Centrale il tavolo della finanza climatica, intorno a cui ruotava ogni altro tema trattato qui a Baku. Alla fine si è trovato l’accordo: il vecchio obiettivo globale di finanza per il clima, che prevedeva di mobilitare 100 miliardi di dollari all’anno verso i Paesi in via di sviluppo entro il 2025, viene sostituito con un doppio obiettivo che porta ad almeno 300 miliardi di dollari all’anno entro il 2035 la mobilitazione di risorse finanziarie, con i Paesi industrializzati nel ruolo di leader, nell’ambito di un più ampio incremento globale e multi-attore della finanza per il clima che punterà a mobilitare almeno 1300 miliardi all’anno entro il 2035. 

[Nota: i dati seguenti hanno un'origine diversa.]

(** C1 (amended). A SCARED ghost within 20 pixels that can interact is
    captured by that tick's collision resolution whenever the resolution
    reaches it: always for the first ghost, and for the second ghost
    unless the first ghost's fatal collision has ended the resolution.
    The captured ghost is CAUGHT, its popup is started at the position it
    had, and 400 is added to the score for it (800 in all when the other
    ghost is captured on the same tick). *)
Theorem scared_ghost_is_captured (g : Game.t) :
  ((distance_to (pacman_ g) (ghost1_ g) <=? GameConfig.COLLISION_DISTANCE)%float = true ->
   Ghost.can_interact (ghost1_ g) = true ->
   Ghost.current_state_ (ghost1_ g) = SCARED ->
   captured (ghost1_ g) (ghost1_ (handle_ghost_collisions g)) /\
   GameState.score_ (game_state_ (handle_ghost_collisions g))
   = GameState.score_ (game_state_ g) + 400 + capture_points (pacman_ g) (ghost2_ g)) /\
  ((distance_to (pacman_ g) (ghost2_ g) <=? GameConfig.COLLISION_DISTANCE)%float = true ->
   Ghost.can_interact (ghost2_ g) = true ->
   Ghost.current_state_ (ghost2_ g) = SCARED ->
   fatal (pacman_ g) (ghost1_ g) = false ->
   captured (ghost2_ g) (ghost2_ (handle_ghost_collisions g)) /\
   GameState.score_ (game_state_ (handle_ghost_collisions g))
   = GameState.score_ (game_state_ g) + capture_points (pacman_ g) (ghost1_ g) + 400).
Proof.
  split.
  - intros Hd Hi Hs.
    destruct (captures_intro _ _ Hd Hi Hs) as (Hc & Hsc & _).
    unfold handle_ghost_collisions. rewrite Hc, Hsc.
    unfold handle_ghost2_collision, capture_points, captures.
    game_fields.
    destruct (collides (pacman_ g) (ghost2_ g)); cbn [andb].
    + destruct (Ghost.is_scared (ghost2_ g)).
      * game_fields.
        split; [apply catch_ghost_captured|lia].
      * destruct (Ghost.is_caught (ghost2_ g)); cbn [negb].
        -- game_fields.
           split; [apply catch_ghost_captured|lia].
        -- destruct (game_over_sequence_spec
                       (emit [PlayGhostEatSound; PlayGhostRetreatSound]
                          (set_ghost1 (catch_ghost (ghost1_ g))
                             (set_game_state (GameState.add_score 400 (game_state_ g)) g))))
             as (_ & _ & _ & _ & E1 & _ & E3).
           rewrite E1, E3.
           game_fields.
           split; [apply catch_ghost_captured|lia].
    + game_fields.
      split; [apply catch_ghost_captured|lia].
  - intros Hd Hi Hs Hf.
    destruct (captures_intro _ _ Hd Hi Hs) as (Hc & Hsc & _).
    unfold handle_ghost_collisions, capture_points, captures.
    unfold fatal in Hf.
    destruct (collides (pacman_ g) (ghost1_ g)); cbn [andb] in *.
    + destruct (Ghost.is_scared (ghost1_ g)); cbn [negb andb] in *.
      * unfold handle_ghost2_collision.
        game_fields.
        rewrite Hc, Hsc.
        game_fields.
        split; [apply catch_ghost_captured|lia].
      * rewrite Hf. cbn [negb].
        unfold handle_ghost2_collision. rewrite Hc, Hsc.
        game_fields.
        split; [apply catch_ghost_captured|lia].
    + unfold handle_ghost2_collision. rewrite Hc, Hsc.
      game_fields.
      split; [apply catch_ghost_captured|lia].
Qed.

Per quanto riguarda gli impegni a valere principalmente sui Paesi industrializzati parliamo dunque di cifre ben lontane da quelle richieste dai Paesi in via di sviluppo e dalla società civile, ma soprattutto dalle comunità più vulnerabili che stanno già affrontando gli effetti più catastrofici della crisi climatica pur essendone responsabili solo in minima parte. Allo stesso tempo, l’impegno di mobilitazione complessiva di 1300 miliardi l’anno rappresenta un notevole passo avanti politico da parte dei Paesi sviluppati – ricordiamo che solo un mese fa parlare di trillions sembrava fantapolitica.

Sensazioni agrodolci e delusioni anche su altri temi, primo fra tutti quello della mitigazione, relativo alle misure necessarie a limitare l’aumento delle temperature entro 1.5°C al di sopra dei livelli preindustriali: dal testo è addirittura sparito il riferimento a questa soglia cruciale. Similmente, la prima COP successiva al Global Stocktake dell’uscita dalle fossili sembra essersi dimenticata di quel transition away che solo un anno fa aveva parzialmente tenuto viva l’ambizione globale, fino al collasso notturno dei testi proprio sull’implementazione del GST, clamorosamente rimandati al 2025.

Ma andiamo subito al sodo con l’analisi di Italian Climate Network, che ha seguito la ventinovesima Conferenza delle Parti direttamente dalle sale di Baku, e vediamo insieme che passi avanti abbiamo fatto – e quali passi indietro – su ogni tema negoziale.

Finanza, il Nuovo Obiettivo Quantitativo Globale 2025-2035

Il precedente obiettivo finanziario di 100 miliardi di dollari all’anno per i Paesi in via di sviluppo viene esteso ad almeno 300 miliardi di dollari all’anno entro il 2035, in finanza pubblica e privata mobilitata, con i Paesi sviluppati nel ruolo di leader. Una formulazione che lascia la possibilità di includere, seppur senza alcun obbligo, ma con un incoraggiamento,  i contributi di Paesi con elevate emissioni o capacità contributiva (Cina, Corea del Sud, Paesi OPEC del Golfo), non inseriti tra quelli sviluppati nella Convenzione ONU sul clima.
L’accordo finale prevede inoltre che entro il 2035 vengano mobilitati almeno 1.300 miliardi di dollari all’anno a livello globale, tenendo in considerazione tutte le fonti private e pubbliche e – secondo una formula inusuale per il linguaggio dei trattati –  “tutti gli attori”.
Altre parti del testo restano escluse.